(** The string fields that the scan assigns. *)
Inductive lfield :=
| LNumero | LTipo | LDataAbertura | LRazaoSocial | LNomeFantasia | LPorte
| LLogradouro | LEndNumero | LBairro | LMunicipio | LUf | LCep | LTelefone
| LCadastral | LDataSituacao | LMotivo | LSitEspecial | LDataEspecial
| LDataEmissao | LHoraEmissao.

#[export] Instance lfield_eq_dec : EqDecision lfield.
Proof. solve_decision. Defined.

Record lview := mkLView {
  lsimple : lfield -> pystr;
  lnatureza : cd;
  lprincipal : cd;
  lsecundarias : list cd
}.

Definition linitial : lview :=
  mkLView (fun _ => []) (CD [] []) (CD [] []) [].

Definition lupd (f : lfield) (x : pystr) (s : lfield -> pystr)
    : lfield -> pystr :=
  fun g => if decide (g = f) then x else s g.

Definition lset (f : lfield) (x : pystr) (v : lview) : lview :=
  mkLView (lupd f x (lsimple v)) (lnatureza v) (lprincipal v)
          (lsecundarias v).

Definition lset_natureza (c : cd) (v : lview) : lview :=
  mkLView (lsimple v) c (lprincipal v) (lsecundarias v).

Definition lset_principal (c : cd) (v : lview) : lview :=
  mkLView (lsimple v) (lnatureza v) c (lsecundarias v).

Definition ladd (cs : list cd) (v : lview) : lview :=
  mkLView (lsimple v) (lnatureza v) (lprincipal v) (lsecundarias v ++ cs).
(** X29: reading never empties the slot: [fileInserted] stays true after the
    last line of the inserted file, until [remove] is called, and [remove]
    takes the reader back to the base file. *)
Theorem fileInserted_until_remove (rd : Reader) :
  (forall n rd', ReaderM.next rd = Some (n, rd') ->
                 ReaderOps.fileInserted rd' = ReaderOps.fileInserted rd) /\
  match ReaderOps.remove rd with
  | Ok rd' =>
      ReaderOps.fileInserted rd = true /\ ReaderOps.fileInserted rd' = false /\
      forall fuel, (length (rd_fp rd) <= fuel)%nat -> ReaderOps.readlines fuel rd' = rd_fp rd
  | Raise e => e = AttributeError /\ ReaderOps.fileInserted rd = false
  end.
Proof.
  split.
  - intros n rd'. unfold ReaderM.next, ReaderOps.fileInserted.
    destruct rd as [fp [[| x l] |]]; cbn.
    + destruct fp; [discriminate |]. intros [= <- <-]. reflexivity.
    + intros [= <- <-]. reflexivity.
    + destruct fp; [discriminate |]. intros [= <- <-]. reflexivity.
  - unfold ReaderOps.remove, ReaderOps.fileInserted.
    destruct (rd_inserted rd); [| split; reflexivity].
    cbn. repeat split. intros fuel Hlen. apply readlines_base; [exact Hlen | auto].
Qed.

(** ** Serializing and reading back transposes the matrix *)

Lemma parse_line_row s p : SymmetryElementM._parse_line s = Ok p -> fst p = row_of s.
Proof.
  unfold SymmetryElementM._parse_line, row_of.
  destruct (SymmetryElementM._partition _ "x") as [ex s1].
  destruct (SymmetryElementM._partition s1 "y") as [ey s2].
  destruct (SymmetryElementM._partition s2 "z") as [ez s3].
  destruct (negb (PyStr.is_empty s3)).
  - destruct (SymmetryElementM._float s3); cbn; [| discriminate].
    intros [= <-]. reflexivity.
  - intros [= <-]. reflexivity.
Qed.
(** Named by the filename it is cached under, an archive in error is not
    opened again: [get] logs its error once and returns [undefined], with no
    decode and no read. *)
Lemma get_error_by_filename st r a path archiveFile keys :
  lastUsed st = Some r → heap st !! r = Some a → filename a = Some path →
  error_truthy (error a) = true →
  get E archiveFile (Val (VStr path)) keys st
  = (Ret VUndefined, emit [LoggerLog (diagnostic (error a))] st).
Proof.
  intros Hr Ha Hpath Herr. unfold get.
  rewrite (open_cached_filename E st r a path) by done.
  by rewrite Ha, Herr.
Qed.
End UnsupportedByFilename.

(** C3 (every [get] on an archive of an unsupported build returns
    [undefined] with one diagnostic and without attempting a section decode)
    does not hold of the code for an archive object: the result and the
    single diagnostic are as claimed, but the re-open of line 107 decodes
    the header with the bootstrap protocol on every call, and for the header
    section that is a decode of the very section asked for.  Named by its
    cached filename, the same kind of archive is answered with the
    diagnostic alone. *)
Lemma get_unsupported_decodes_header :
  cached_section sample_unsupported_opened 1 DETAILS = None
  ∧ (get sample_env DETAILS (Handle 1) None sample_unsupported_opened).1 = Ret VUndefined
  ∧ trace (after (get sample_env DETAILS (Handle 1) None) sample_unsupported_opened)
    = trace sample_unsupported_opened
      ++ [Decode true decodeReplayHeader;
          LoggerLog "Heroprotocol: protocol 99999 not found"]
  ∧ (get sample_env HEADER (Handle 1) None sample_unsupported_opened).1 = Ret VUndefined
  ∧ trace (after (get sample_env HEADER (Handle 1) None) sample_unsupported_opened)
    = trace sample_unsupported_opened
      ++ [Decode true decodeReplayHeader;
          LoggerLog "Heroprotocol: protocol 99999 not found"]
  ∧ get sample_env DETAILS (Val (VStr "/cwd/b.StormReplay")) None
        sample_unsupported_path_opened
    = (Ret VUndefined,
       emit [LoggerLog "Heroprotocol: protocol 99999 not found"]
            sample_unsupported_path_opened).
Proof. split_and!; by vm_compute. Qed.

--

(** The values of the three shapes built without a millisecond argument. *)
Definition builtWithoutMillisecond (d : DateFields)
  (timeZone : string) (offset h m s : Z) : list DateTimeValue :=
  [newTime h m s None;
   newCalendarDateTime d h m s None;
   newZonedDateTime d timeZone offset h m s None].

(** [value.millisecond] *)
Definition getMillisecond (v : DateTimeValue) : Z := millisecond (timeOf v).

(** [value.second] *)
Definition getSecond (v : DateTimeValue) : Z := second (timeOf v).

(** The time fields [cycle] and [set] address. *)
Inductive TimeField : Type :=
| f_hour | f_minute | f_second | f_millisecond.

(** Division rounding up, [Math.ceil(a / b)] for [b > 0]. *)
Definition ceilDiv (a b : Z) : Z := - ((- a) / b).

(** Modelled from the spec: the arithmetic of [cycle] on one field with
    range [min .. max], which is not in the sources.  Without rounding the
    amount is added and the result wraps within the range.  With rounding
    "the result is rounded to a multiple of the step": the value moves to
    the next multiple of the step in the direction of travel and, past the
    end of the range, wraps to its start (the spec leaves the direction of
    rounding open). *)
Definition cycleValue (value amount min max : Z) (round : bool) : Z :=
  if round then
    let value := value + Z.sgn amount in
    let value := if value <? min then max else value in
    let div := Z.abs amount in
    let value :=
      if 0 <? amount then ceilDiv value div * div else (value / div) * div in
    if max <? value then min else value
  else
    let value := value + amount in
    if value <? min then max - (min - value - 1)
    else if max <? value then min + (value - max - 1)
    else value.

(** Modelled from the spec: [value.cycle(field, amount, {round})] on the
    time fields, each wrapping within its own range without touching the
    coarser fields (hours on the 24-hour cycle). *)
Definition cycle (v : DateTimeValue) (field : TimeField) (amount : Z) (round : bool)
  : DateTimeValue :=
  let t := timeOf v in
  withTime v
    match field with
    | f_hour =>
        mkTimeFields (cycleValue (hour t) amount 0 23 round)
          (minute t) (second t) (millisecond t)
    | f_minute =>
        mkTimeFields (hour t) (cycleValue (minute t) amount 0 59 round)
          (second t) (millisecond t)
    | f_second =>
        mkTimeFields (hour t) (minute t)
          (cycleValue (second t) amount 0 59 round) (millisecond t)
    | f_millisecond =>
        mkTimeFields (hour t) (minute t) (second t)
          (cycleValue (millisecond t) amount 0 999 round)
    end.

--

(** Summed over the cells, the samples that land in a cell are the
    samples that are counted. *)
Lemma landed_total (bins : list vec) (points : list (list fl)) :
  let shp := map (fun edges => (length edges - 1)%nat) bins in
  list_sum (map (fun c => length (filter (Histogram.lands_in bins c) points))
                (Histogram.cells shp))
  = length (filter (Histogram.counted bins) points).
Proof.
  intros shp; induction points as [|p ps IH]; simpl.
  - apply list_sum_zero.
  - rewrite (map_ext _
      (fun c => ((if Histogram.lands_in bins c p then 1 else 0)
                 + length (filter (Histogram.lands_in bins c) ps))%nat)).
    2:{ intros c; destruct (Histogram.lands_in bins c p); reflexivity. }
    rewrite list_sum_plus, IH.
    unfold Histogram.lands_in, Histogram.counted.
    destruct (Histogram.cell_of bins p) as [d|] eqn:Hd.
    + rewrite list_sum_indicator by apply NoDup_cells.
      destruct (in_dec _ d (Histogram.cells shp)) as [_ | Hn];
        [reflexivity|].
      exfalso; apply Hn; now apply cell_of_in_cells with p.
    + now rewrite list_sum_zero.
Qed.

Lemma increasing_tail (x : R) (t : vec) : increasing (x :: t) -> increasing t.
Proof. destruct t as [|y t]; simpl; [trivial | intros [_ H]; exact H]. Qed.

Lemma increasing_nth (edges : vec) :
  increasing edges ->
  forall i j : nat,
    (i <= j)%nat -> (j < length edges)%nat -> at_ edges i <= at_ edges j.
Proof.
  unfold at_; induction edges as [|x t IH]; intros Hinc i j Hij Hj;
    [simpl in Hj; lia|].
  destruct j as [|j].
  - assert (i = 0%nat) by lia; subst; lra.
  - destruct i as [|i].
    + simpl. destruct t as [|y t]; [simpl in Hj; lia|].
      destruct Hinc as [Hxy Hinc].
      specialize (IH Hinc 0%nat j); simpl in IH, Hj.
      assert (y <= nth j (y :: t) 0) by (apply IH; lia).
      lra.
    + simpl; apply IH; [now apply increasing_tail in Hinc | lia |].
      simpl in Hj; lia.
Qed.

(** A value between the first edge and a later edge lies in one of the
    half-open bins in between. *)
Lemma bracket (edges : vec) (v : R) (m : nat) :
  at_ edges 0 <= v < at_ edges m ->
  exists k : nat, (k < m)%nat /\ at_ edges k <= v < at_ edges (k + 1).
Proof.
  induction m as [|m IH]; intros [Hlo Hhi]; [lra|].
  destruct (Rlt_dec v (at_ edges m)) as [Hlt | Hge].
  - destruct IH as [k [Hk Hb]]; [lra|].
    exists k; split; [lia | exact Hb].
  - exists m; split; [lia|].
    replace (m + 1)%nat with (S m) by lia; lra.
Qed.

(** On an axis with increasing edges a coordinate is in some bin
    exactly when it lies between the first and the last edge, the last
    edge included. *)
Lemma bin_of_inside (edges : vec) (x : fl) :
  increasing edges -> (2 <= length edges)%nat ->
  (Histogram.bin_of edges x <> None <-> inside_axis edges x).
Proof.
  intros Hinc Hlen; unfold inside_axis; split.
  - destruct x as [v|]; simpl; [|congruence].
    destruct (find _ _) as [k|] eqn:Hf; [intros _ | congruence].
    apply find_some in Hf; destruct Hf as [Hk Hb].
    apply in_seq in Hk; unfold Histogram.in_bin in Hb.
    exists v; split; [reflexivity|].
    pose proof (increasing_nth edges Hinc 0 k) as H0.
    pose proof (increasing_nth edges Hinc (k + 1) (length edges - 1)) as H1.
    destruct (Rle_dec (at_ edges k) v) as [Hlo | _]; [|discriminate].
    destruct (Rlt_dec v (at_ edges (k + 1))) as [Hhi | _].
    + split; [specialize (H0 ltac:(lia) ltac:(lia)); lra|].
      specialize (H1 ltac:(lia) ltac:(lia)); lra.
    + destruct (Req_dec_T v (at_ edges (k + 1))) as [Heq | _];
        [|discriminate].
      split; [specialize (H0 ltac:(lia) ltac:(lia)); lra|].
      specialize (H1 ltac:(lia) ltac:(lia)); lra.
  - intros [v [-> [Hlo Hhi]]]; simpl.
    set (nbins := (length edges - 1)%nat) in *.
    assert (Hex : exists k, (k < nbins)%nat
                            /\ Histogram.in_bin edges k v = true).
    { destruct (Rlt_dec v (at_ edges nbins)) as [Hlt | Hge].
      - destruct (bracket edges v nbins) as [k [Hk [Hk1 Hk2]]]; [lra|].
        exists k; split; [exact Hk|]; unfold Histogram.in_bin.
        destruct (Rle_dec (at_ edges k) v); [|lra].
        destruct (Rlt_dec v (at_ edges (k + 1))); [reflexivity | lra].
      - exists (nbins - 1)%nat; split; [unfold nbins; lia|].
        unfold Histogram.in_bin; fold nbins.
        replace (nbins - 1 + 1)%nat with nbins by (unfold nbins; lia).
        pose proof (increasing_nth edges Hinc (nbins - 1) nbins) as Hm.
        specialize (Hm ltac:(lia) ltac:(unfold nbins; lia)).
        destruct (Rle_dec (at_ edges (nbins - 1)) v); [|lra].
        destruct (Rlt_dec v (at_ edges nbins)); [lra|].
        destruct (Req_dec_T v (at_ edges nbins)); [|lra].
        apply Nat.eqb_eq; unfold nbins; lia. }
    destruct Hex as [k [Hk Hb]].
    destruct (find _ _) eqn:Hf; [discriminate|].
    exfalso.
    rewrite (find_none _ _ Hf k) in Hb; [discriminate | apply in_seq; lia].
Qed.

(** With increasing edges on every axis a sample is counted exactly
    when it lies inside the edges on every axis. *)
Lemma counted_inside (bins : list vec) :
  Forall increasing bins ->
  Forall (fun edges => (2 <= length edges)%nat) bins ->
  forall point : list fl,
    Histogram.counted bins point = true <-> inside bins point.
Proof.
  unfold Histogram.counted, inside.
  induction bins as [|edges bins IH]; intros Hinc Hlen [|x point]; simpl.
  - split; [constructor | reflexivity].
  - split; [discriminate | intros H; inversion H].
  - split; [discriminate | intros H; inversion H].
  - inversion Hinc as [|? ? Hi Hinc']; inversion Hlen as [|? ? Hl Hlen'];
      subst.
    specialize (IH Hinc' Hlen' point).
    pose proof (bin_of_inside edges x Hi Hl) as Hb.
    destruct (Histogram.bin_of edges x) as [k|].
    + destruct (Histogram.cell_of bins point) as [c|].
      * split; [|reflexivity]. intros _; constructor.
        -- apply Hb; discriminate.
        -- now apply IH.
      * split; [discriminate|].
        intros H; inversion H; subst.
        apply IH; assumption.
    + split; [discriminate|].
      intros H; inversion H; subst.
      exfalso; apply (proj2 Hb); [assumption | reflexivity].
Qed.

What to work on: Return, from the material above, every line with the word "result".

Response area:
    does not hold of the code for an archive object: the result and the
    amount is added and the result wraps within the range.  With rounding
    "the result is rounded to a multiple of the step": the value moves to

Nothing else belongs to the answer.